Raju Khandelwal, a broker, said that almost all the MNCs have cancelled their purchase contracts with the traders. “Government should have analysed its storage and demand before allowing the wheat export,” he lamented.

Nonetheless, Mandi Board official Vikas Narwal is hopeful for the wheat export trade, pointing out that the government-to-government export is open. “We are planning to reach out to wheat importer countries through their embassies to raise the demand. And we will deliver if they agree,” he said.

The unplanned decision for international wheat trade and then rolling it back created a wheat crisis in the country, as it appears, with the government’s decision to replace wheat with rice in the public distribution system (PDS).
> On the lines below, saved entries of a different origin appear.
(** ** Streams of a peer

    One stream that the peer [sender] opened: the daemon after its handler, and what is written back. *)
Definition dispatch_stream (d : Draws) (sender : PeerId) (stream : bytes) (dm : Daemon Remote) : Daemon Remote * bytes :=
  if bool_decide (length stream < 4) then (dm, [])
  else
    let magic := take 4 stream in
    let rest := drop 4 stream in
    let s := dm_services dm in
    if bool_decide (magic = DHT_STREAM_MAGIC) then
      match ps_dht (sv_presence s) with
      | None => (dm, [])
      | Some n =>
          match handle_dht_stream req_codec resp_codec (dr_clock d) n rest with
          | Ok (n, out) => (set_services (set_presence (set_dht (Some n) (sv_presence s)) s) dm, out)
          | Err _ => (dm, [])
          end
      end
    else if bool_decide (magic = TRANSFER_STREAM_MAGIC) then
      let '(_, n) := handle_incoming_transfer (dr_clock d) (dr_id d) (dr_uuid1 d) (dr_uuid2 d) (dr_us d) temp_dir
                       (sc_history sc) rest sender (pb_node (lend_ex s)) in
      (set_services (return_ex (set_node n (sv_pub s)) s) dm, [])
    else if bool_decide (magic = GOSSIP_STREAM_MAGIC) then
      match sv_gossip s with
      | None => (dm, [])
      | Some g => (set_services (set_shared_gossip (Some (handle_gossip_stream (dr_clock d) rest g).1) s) dm, [])
      end
    else if bool_decide (magic = BITSWAP_STREAM_MAGIC) then
      match content_store (sv_ex s) with
      | None => (dm, [])
      | Some st => (dm, (handle_bitswap_stream st rest).1)
      end
    else if bool_decide (MAX_EXTENSION_PAYLOAD < length rest) then (dm, [])
    else (add_extension (BusStream sender magic rest) dm, []).
(* ===== verification/Links.v ===== *)
(** * The connections of the daemon

    [synergos-core/src/peer_link.rs] and the parts of [daemon.rs] that work on connections:
    the accept loop, the task that runs for every connection and keeps the presence of the
    peer in step with it, reconnection, and the periodic cleanup.

    A [Host] is the daemon with its network handles.  [ho_links] are the tasks of
    connections that run, each with the mark whether it has started; [ho_heard] is the number
    of the notifications of dialled connections that were received or passed over.  The channel
    of the notifications keeps the last [OUTBOUND_NOTIFY_CAPACITY] of those that were sent
    ([qm_outbound_tx] lists all): a receiver that has fallen further behind is told how many it
    missed and goes on with the oldest one kept.  The steps of the tasks interleave in any
    order. *)

From S2P Require Import Tunnel Mesh Quic Conduit.
From S2P Require Import Prelude Crypto Types Identity Ledger Routing Dht Gossip Content Bitswap Catalog Transfer Fs Manifest Glob.
From S2P Require Import Project Retention HistoryIndex Tags Rotation HistoryStore StoreInv StoreOps StoreGc StoreProps Hooks Exchange.
From S2P Require Import Incoming Checkout Conflict Presence Publish IpcProtocol Invite IpcServer Daemon.
Import Quic (QuicManager, QuicConnection, AcceptedConnection, ac_peer_id, ac_connection, raw_connection, SignedHello, X509, Dial,
  qm_outbound_tx, connections).

Record NetworkHandles := mk_NetworkHandles { nh_mesh : Mesh.Mesh; nh_conduit : Conduit.Conduit }.

Record Host {Remote : Type} := mk_Host {
  ho_daemon : Daemon Remote;
  ho_net : NetworkHandles;
  ho_links : list (AcceptedConnection * bool);
  ho_heard : nat;
}.
Arguments Host : clear implicits.
Arguments mk_Host {_}.

Definition OUTBOUND_NOTIFY_CAPACITY : nat := 256.

(** What a receiver of the notifications gets. *)
Inductive Received := Notified (ac : AcceptedConnection) | Lagged (n : nat).

Section links.
Context {Remote : Type}.
(* ===== verification/Relay.v ===== *)
(** * The relay: server and client

    [synergos-relay/src/server.rs] and [synergos-net/src/relay/mod.rs].  Clients that cannot
    reach each other join a room of the server, which hands every binary frame of a member to
    the other members.

    Every connection of the server has a task for its reads, a bounded channel and a task that
    writes what is in the channel; all of them share the rooms.  The steps of the tasks
    interleave: a run is a list of steps.  A join is two steps, since the code compares the
    number of rooms with the limit before it takes the entry of the room; the other accesses to
    the rooms hold the entry they work on.  A connection is named by its position in the list of
    connections, which is also the name of its channel. *)

From S2P Require Import Prelude Crypto Types.

(** ** The rooms *)
Record RelayConfig := mk_RelayConfig {
  listen_addr : string;
  max_rooms : nat;
  max_clients_per_room : nat;
  idle_timeout_secs : N;
}.
Definition default_max_rooms : nat := 4096.
Definition default_max_clients_per_room : nat := 64.
Definition default_idle_timeout_secs : N := 300.
Definition RelayConfig_default : RelayConfig :=
  mk_RelayConfig "0.0.0.0:8080" default_max_rooms default_max_clients_per_room default_idle_timeout_secs.

(** [tx] is the channel of the connection with this number. *)
Record ClientSender := mk_ClientSender { cs_id : N; cs_tx : nat }.
Global Instance ClientSender_eq_dec : EqDecision ClientSender.
Proof. solve_decision. Defined.
(** What is known of the node and its connector before the registry's write. *)
Lemma prepare_node_inv app d org req s r s' :
  prepare_node app d org req s = (r, s') →
  ct_store s' = ct_store s ∧
  match r with
  | Ok (n, token) => node_key_hash n = Some (hash_node_key (generate_node_key d)) ∧ nd_org_id n = org ∧
      match cf_connector_id n with
      | None => rn_kind req = ClientDevice ∧ s' = s
      | Some id => ∃ k rest, id = mc_id k ∧ answer MeshConnector (ct_sent s) (create_request (app_cloudflare app) org (dw_node_id d)) k ∧
          ct_sent s' = ct_sent s ++ create_request (app_cloudflare app) org (dw_node_id d) :: rest
      end
  | Err _ => s' = s ∨ ∃ rest, ct_sent s' = ct_sent s ++ create_request (app_cloudflare app) org (dw_node_id d) :: rest ∧
      ∀ k, answer MeshConnector (ct_sent s) (create_request (app_cloudflare app) org (dw_node_id d)) k →
        is_ok (validate_path_segment "connector_id" (mc_id k)) = true → delete_request (app_cloudflare app) (mc_id k) ∈ rest
  end.
Proof.
  unfold prepare_node. unfold mbind at 1, ST_bind, in_store. destruct (get_org org (ct_store s)) as [ro st] eqn:Eo.
  assert (st = ct_store s) as -> by (apply (f_equal snd) in Eo; rw get_org_pure in Eo; by cbn in Eo).
  assert (Hs : mk_Ctl (ct_store s) (ct_sent s) = s) by by destruct s. rw Hs.
  destruct ro as [o|e]; [|intros [= <- <-]; auto].
  destruct (negb (contains_char _ _)); [intros [= <- <-]; auto|]. destruct (negb (contains _ _)); [intros [= <- <-]; auto|].
  destruct (rn_kind req) eqn:Ek; [|intros [= <- <-]; by cbn].
  set (rq := create_request _ _ _). unfold mbind at 1, ST_bind. destruct (create_mesh_connector _ _ s) as [rk s1] eqn:Ec.
  pose proof Ec as Ec'. apply call_inv in Ec' as [E1 Ha]. fold rq in E1, Ha. destruct rk as [k|e].
  2: { intros [= <- <-]. subst s1. split; [done|]. right. exists []. split; [done|]. intros k Hk%call_answer _.
       apply (f_equal fst) in Ec. unfold create_mesh_connector in Ec. by rw Hk in Ec. }
  specialize (Ha k eq_refl). unfold mbind at 1, ST_bind, try_. destruct (mesh_connector_token _ _ s1) as [rt s2] eqn:Et.
  apply token_sent in Et as [E2 (l & E2')]. subst s1. cbn in E2, E2'. destruct rt as [tok|e].
  { intros [= <- <-]. split; [done|]. cbn. split_and!; try done. exists k, l. by rw E2' -app_assoc. }
  unfold mbind at 1, ST_bind. pose proof (cleanup_store app (mc_id k) s2) as Hc. pose proof (cleanup_sent app (mc_id k) s2) as Hd.
  pose proof (cleanup_grows app (mc_id k) s2) as [l' Hg].
  destruct (cleanup_connector _ _ s2) as [rc s3] eqn:Ecl. assert (rc = Ok ()) as ->. { apply (f_equal fst) in Ecl. cbn in Ecl. unfold cleanup_connector, ignore in Ecl. by destruct (delete_mesh_connector _ _ _). }
  intros [= <- <-]. cbn in Hc, Hg. split; [congruence|]. right. exists (l ++ l'). cbn. split; [by rw Hg E2' -!app_assoc|].
  intros k' Hk' Hv. assert (k' = k) as -> by by eapply answer_fun. specialize (Hd Hv). cbn in Hd. rw Hd in Hg. cbn in Hg.
  apply app_inv_head in Hg as <-. apply elem_of_app. right. by apply list_elem_of_singleton.
Qed.
(** [Store::open] after the directory exists; [order] is the order of its entries. *)
Definition open_store (order : list string) (lock_free : bool) (u1 u2 : string) : FileM () :=
  _ ← changing (λ d, Ok (match d !! "custody.lock" with None => <["custody.lock" := []]> d | Some _ => d end));
  if negb lock_free then throw OtherIo
  else
    _ ← remove_parts order;
    with_partial (part_name u1) (write_new (part_name u2) (part_name u1) (as_bytes "custody publication probe")).

Definition admission (key : string) : CustodyM Admission :=
  reclaimed ← io (f_exists (path_of key "reclaimed"));
  if (reclaimed : bool) then throw CuConflict
  else
    r ← attempt (f_read (path_of key "json"));
    match r with
    | Ok b => lift_result (ok_or (from_slice b) CuUnavailable)
    | Err NotFound => throw CuNotFound
    | Err _ => throw CuUnavailable
    end.

Definition record_operation (u : string) (operation_path : string) (input : Admission) : CustodyM () :=
  r ← attempt (f_read operation_path);
  match r with
  | Ok b =>
      previous ← lift_result (ok_or (from_slice b) CuUnavailable);
      if bool_decide (previous = input) then mret () else throw CuConflict
  | Err NotFound =>
      b ← lift_result (ok_or (to_vec input) CuInvalid);
      io (write_new (part_name u) operation_path b)
  | Err _ => throw CuUnavailable
  end.

Definition record_admission (u key : string) (input : Admission) : CustodyM string :=
  r ← try_ (admission key);
  match r with
  | Ok previous => if bool_decide (previous = input) then mret key else throw CuConflict
  | Err CuNotFound =>
      b ← lift_result (ok_or (to_vec input) CuInvalid);
      _ ← io (write_new (part_name u) (path_of key "json") b);
      mret key
  | Err e => throw e
  end.

Definition admit_object (c : Clock) (input : Admission) : CustodyM string :=
  let operation_key := object_key ("operation:" +:+ operation_id input) in
  let key := object_key (opaque_object_id input) in
  with_lock operation_key (
    with_lock key (
      _ ← record_operation (ck_uuid c) (path_of operation_key "operation") input;
      record_admission (ck_uuid2 c) key input)).

Definition present (key : string) (input : Admission) : CustodyM bool :=
  r ← attempt (f_len (path_of key "data"));
  match r with
  | Ok n => if (n =? byte_length input)%N then mret true else throw CuConflict
  | Err NotFound => mret false
  | Err _ => throw CuUnavailable
  end.

(** The length and the digest that an admission announces. *)
Definition agrees_with (b : bytes) (input : Admission) : bool :=
  (N.of_nat (length b) =? byte_length input)%N && bool_decide ("sha256:" +:+ lower_hex (sha256 b) = content_hash input).

(** The blocks of the file are read in one access. *)
Definition verify_file (key : string) (input : Admission) : CustodyM bool :=
  p ← present key input;
  if negb (p : bool) then mret false
  else
    _ ← io (f_len (path_of key "data"));
    b ← io (f_read (path_of key "data"));
    if negb (agrees_with b input) then throw CuConflict
    else
      _ ← io f_sync;
      mret true.

(** The loop over the body: what was received, and is in the file. *)
Fixpoint receive (part : string) (input : Admission) (body : list BodyItem) (got : bytes) : CustodyM bytes :=
  match body with
  | [] => mret got
  | Chunk b :: body =>
      let length := (N.of_nat (length got) + N.of_nat (length b))%N in
      if (u64_max <? length)%N || (byte_length input <? length)%N then throw CuInvalid
      else
        _ ← io (f_append part b);
        receive part input body (got ++ b)
  | BodyError :: _ => throw CuInvalid
  | Stalled :: _ => throw CuUnavailable
  end.

Definition put (c : Clock) (key : string) (input : Admission) (body : list BodyItem) : CustodyM () :=
  if expired input (ck_then c) then throw CuConflict
  else
    p ← present key input;
    if (p : bool) then throw CuPrecondition
    else
      let part := part_name (ck_uuid c) in
      with_partial part (
        _ ← io (f_create_new part);
        got ← receive part input body [];
        if negb (agrees_with got input) || expired input (ck_end c) then throw CuConflict
        else
          _ ← io f_sync;
          _ ← io f_sync;
          io (publish_sync part (path_of key "data"))).

Definition reclaim (c : Clock) (key : string) : CustodyM () :=
  with_lock key (
    t ← io (f_exists (path_of key "reclaimed"));
    _ ← (if (t : bool) then mret () else io (write_new (part_name (ck_uuid c)) (path_of key "reclaimed") (as_bytes "cancelled" ++ [x0a])));
    r ← attempt (f_remove (path_of key "data"));
    match r with
    | Ok _ | Err NotFound => mret ()
    | Err _ => throw CuUnavailable
    end).
End store.

(** ** Handlers *)
Record Config := mk_Config {
  cu_public_url : string;
  cu_node_id : string;
  cu_token : string;
  cu_receipt_secret : string;
  cu_max_object_bytes : N;
  cu_client_origins : list string;
}.

Record PutHeaders := mk_PutHeaders { h_if_none_match : option string; h_content_sha256 : option string; h_content_type : option string }.

Inductive CustodyRequest :=
| CuHealth
| CuAdmit (input : Admission)
| CuVerify (id : string)
| CuHead (id : string)
| CuDownload (input : DownloadRequest)
| CuReclaim (id : string)
| CuPutBytes (key : string) (cap : Capability) (headers : PutHeaders) (body : list BodyItem)
| CuGetBytes (key : string) (cap : Capability)
| CuOptions.

Inductive CustodyResponse :=
| CuReady (node_id : string)
| CuUpload (url : string) (headers : list (string * string))
| CuReceipt (receipt : Value) (signature : string)
| CuNull
| CuObject (length : N) (hash type : string)
| CuDownloadUrl (url : string)
| CuReclaimed
| CuCreated
| CuContent (length : string) (disposition : string) (body : bytes)
| CuNoContent.

Definition NANOS_PER_MILLI : Z := 1000000.
Definition timestamp_millis (t : Z) : Z := (t / NANOS_PER_MILLI)%Z.

Section handlers.
Context `{Sha256, Hmac, JsonText, Chrono, UuidText, UrlText, HeaderText, !Codec Admission}.

Definition authenticate (cfg : Config) (header : option string) : result CustodyError () :=
  let expected := sign (cu_receipt_secret cfg) (cu_token cfg) in
  ensure (match bearer header with Some v => verify_signature (cu_receipt_secret cfg) v expected | None => false end) CuDenied.

(** [cors]: the check; its headers are left out. *)
Definition cors (cfg : Config) (origin : option string) : result CustodyError () :=
  match origin with
  | Some o => ensure (bool_decide (o ∈ cu_client_origins cfg)) CuDenied
  | None => Ok ()
  end.

Definition capability_for (cfg : Config) (method key : string) (expires : Z) (name : string) : Capability :=
  mk_Capability expires (sign (cu_receipt_secret cfg) (capability_message method key expires name)) name.
Definition capability_url (cfg : Config) (method key : string) (expires : Z) (name : string) : string :=
  let cap := capability_for cfg method key expires name in
  with_path_and_query (cu_public_url cfg) ("/v1/custody/transfer/" +:+ key)
    [("expires", pretty (cap_expires cap)); ("signature", cap_signature cap); ("name", cap_name cap)].

Definition check_capability (cfg : Config) (now : Z) (method key : string) (cap : Capability) : result CustodyError () :=
  ensure (hex_digest key && (timestamp_millis now <? cap_expires cap)%Z &&
          verify_signature (cu_receipt_secret cfg) (capability_message method key (cap_expires cap) (cap_name cap)) (cap_signature cap))
    CuDenied.

Definition handle_admit (cfg : Config) (c : Clock) (input : Admission) : CustodyM CustodyResponse :=
  _ ← lift_result (validate input (cu_max_object_bytes cfg) (ck_start c));
  key ← admit_object c input;
  deadline ← lift_result (ok_or (parse_from_rfc3339 (ad_expires_at input)) CuInvalid);
  let expires := Z.min (timestamp_millis deadline) (timestamp_millis (ck_end c) + 900000) in
  mret (CuUpload (capability_url cfg "PUT" key expires "")
    [("Content-Type", content_type input); ("If-None-Match", "*"); ("X-Content-SHA256", content_hash input)]).

Definition receipt_of (cfg : Config) (a : Admission) (expires : Z) : Value :=
  VObj [("operationId", VStr (operation_id a)); ("opaqueObjectId", VStr (opaque_object_id a));
    ("verifiedDigests", VArr [VObj [("algorithm", VStr "sha256");
      ("value", VStr (String.substring 7 (String.length (content_hash a) - 7) (content_hash a)))]]);
    ("byteLength", VNum (Z.of_N (byte_length a))); ("durability", VStr "durable"); ("locations", VArr [VStr (cu_node_id cfg)]);
    ("expiresAt", VStr (to_rfc3339_millis expires))].

Definition handle_verify (cfg : Config) (c : Clock) (id : string) : CustodyM CustodyResponse :=
  let key := object_key id in
  with_lock key (
    a ← admission key;
    if expired a (ck_start c) then throw CuConflict
    else
      ok ← verify_file key a;
      if negb (ok : bool) then throw CuNotFound
      else
        deadline ← lift_result (ok_or (parse_from_rfc3339 (ad_expires_at a)) CuUnavailable);
        let receipt := receipt_of cfg a (Z.min deadline (ck_end c + 300000000000)) in
        mret (CuReceipt receipt (sign (cu_receipt_secret cfg) (canonical receipt)))).

Definition handle_head (id : string) : CustodyM CustodyResponse :=
  let key := object_key id in
  with_lock key (
    r ← try_ (admission key);
    match r with
    | Ok a =>
        p ← present key a;
        mret (if (p : bool) then CuObject (byte_length a) (content_hash a) (content_type a) else CuNull)
    | Err CuNotFound => mret CuNull
    | Err e => throw e
    end).

Definition is_name_byte (b : byte) : bool :=
  is_ascii_alphanumeric b || byte_eqb b x2e || byte_eqb b x5f || byte_eqb b x2d.

Definition handle_download (cfg : Config) (c : Clock) (input : DownloadRequest) : CustodyM CustodyResponse :=
  if negb ((1 <=? dl_expires_in input)%N && (dl_expires_in input <=? 900)%N) || bool_decide (dl_name input = "") ||
     (100 <? String.length (dl_name input))%nat || negb (forallb is_name_byte (as_bytes (dl_name input)))
  then throw CuInvalid
  else
    let key := object_key (dl_object_id input) in
    with_lock key (
      a ← admission key;
      p ← present key a;
      if negb (p : bool) then throw CuNotFound
      else mret (CuDownloadUrl (capability_url cfg "GET" key (timestamp_millis (ck_end c) + Z.of_N (dl_expires_in input) * 1000) (dl_name input)))).

Definition handle_put (cfg : Config) (c : Clock) (key : string) (cap : Capability) (h : PutHeaders) (body : list BodyItem) :
    CustodyM CustodyResponse :=
  _ ← lift_result (check_capability cfg (ck_start c) "PUT" key cap);
  with_lock key (
    a ← admission key;
    if negb (bool_decide (h_if_none_match h = Some "*")) || negb (bool_decide (h_content_sha256 h = Some (content_hash a))) ||
       negb (bool_decide (h_content_type h = Some (content_type a)))
    then throw CuInvalid
    else
      _ ← put c key a body;
      mret CuCreated).
Lemma lock_file_good d : good d (match d !! "custody.lock" with None => <["custody.lock" := []]> d | Some _ => d end).
Proof.
  destruct (d !! "custody.lock") eqn:E; [done|]. assert (Hne : ∀ k kind, (kind = "json" ∨ kind = "data" ∨ kind = "operation" ∨ kind = "reclaimed") →
    "custody.lock" ≠ path_of k kind).
  { change "custody.lock" with ("custody" +:+ ".lock"). intros k kind [-> |[-> |[-> | ->]]]; name_tac. }
  assert (El : ∀ k kind, (kind = "json" ∨ kind = "data" ∨ kind = "operation" ∨ kind = "reclaimed") →
    (<["custody.lock" := []]> d : Files) !! path_of k kind = d !! path_of k kind) by (intros; rw lookup_insert_ne; auto).
  intros [Ho Ha Hd]. split; split; unfold reclaimed; intros k; rw ?El; auto.
  - intros b (a & Hb & Hk & b' & Hb' & Hf)%Ha. exists a. split_and!; try done. exists b'. rw El; auto.
  - intros b (a & (b' & Hb' & Hf) & Hg)%Hd. exists a. split; [|done]. exists b'. rw El; auto.
Qed.

Lemma write_part_good u v b s : wp (write_new (part_name u) (part_name v) b) (λ _ s', same_files (cu_files s) (cu_files s')) s.
Proof.
  unfold write_new. apply wp_with_partial. eapply (wp_mono _ (λ r s1, same_files (cu_files s) (cu_files s1))); [|intros; by etransitivity].
  wp_step. apply wp_create; [by intros e s1 ->|]. intros s1 W1. wp_step. eapply wp_append; [exact W1|done|]. intros s2 W2.
  wp_step. apply wp_sync. intros [[]|e] s3 E3; [|rw E3; apply W2]. wp_step. apply wp_sync. intros [[]|e] s4 E4; [|rw E4 E3; apply W2].
  unfold publish_sync. wp_step. apply wp_changing; [intros e s5 E5; rw E5 E4 E3; apply W2|]. intros d5 s5. rw E4 E3. destruct W2 as [S2 L2]. rw L2. cbn.
  destruct (cu_files s2 !! part_name v) as [x|]; [by intros|]. intros [= <-] E5. apply wp_sync. intros r s6 E6. rw E6 E5. etransitivity; [exact S2|].
  intros n Hn. by rw lookup_insert_ne.
Qed.

Lemma open_good order lock_free u1 u2 s : wp (open_store order lock_free u1 u2) (λ _ s', good (cu_files s) (cu_files s')) s.
Proof.
  unfold open_store. wp_step. apply wp_changing; [by intros e s1 ->|]. intros d1 s1 [= <-] E1. pose proof (lock_file_good (cu_files s)) as G1. rw -E1 in G1.
  destruct lock_free; cbn [negb]; [|by apply wp_throw]. wp_step. apply wp_remove_parts. intros [[]|e] s2 S2; [|etransitivity; [exact G1|by apply same_good]].
  apply wp_with_partial. eapply wp_mono; [apply write_part_good|]. intros r s3 G3 s4 S4. etransitivity; [exact G1|].
  etransitivity; [apply same_good, S2|]. apply same_good. etransitivity; [exact G3|exact S4].
Qed.
(* ===== verification/ContentHttp.v ===== *)
(** * Content over HTTP

    [synergos-core/src/content_http]: a file as a chunk list and blocks, described by a manifest,
    fetched from and stored at block servers with capability URLs.  Blocks are kept in a cache on
    disk; a file is put together from the cache and published under a name that was free.

    The cache and the directory of the destination are maps from names to entries; each access may
    fail.  Servers are a function of the requests so far.  Blocks that are transferred at the same time
    have their own cache entries: the tasks run one after another, in an order that is not known,
    and those that are cut off by an error are runs whose accesses fail from some point on.  gzip,
    URLs, header syntax, TLS and certificates are third-party code. *)

From Stdlib Require Import Strings.Ascii.
From S2P Require Import Prelude Crypto Types Content Fs Glob Invite Registry Cloudflare Custody.

Definition MAX_BLOCK_BYTES : N := 16777216.
Definition MAX_CHUNKS : N := 131072.

Inductive HError :=
| HMsg (msg : string)
| HIo (e : IoError)
| HTransport (transient : bool)
| HStatus (status : N).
Madhya Pradesh, which on average produces 350 Lakh MT wheat every year, will also offer rice instead of wheat to the PDS card holders as it has received more rice stock than wheat this year.

Confirming the move, Tarun Pithode, a senior official of the Food and Civil Supplies Department of Madhya Pradesh, said, “Madhya Pradesh used to receive a stock of 2 lakh tonne of wheat and 50,000 tonne rice. This year, nonetheless, we have received 1.10 lakh tonne wheat and 1.6 lakh tonnes of rice.”

To deal with the situation, the Department has revised the ration distribution of all the districts and segregated it. “Rice will be largely distributed in Eastern Madhya Pradesh and wheat would be in western,” Pithode added.